- Exercise brief -
Copy every line of the data that contains the string "RateLimitBlock".

**********

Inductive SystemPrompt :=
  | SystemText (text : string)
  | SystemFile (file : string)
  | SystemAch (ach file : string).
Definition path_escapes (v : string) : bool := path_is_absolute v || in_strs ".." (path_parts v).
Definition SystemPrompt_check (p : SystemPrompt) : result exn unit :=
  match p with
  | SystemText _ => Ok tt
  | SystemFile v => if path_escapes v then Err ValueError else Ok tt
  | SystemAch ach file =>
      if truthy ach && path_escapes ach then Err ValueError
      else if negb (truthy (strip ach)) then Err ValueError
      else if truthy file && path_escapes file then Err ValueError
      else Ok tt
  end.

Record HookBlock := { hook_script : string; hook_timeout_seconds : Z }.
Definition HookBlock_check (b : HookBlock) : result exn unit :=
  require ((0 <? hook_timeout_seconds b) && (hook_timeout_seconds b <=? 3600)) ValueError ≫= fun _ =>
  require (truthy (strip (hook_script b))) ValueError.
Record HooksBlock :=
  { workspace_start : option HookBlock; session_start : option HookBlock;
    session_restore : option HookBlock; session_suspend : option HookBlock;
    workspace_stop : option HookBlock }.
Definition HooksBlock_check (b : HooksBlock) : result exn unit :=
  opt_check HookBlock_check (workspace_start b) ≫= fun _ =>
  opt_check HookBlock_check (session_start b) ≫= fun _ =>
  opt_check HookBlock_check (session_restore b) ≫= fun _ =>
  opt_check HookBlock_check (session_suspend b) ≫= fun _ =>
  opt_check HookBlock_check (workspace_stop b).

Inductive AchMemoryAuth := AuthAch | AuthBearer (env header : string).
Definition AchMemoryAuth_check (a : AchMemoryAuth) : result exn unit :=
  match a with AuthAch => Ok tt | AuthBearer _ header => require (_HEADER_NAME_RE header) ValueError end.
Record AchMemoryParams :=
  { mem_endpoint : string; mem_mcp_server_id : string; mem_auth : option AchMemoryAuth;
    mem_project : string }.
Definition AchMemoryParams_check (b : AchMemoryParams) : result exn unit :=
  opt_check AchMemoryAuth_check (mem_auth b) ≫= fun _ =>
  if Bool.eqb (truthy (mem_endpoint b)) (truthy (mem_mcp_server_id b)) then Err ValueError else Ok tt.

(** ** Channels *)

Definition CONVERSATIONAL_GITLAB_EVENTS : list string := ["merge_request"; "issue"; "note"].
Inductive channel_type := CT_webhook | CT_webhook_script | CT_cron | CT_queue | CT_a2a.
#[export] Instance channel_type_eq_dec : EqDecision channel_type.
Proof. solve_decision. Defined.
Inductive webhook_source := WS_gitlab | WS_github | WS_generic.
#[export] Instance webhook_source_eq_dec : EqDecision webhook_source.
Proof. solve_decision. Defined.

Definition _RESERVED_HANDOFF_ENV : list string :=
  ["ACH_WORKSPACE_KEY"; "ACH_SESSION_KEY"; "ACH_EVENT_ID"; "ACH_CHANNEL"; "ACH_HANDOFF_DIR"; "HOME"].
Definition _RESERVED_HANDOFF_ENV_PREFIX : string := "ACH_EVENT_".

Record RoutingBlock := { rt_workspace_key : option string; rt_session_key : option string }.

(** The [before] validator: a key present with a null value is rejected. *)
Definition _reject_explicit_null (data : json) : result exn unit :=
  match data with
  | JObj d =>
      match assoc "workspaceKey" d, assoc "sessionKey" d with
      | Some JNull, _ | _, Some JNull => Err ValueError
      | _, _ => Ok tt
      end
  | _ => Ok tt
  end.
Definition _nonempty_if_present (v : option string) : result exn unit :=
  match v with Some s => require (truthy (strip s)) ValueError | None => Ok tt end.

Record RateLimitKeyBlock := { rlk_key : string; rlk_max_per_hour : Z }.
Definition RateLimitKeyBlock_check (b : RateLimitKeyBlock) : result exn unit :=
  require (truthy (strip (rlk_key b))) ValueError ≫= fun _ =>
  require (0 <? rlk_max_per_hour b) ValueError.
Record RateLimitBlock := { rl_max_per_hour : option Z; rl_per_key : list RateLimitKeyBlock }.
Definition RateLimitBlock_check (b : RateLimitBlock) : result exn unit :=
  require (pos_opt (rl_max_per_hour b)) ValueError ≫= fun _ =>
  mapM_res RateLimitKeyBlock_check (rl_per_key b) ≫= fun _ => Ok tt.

**********

- Result -
Record RateLimitBlock := { rl_max_per_hour : option Z; rl_per_key : list RateLimitKeyBlock }.
Definition RateLimitBlock_check (b : RateLimitBlock) : result exn unit :=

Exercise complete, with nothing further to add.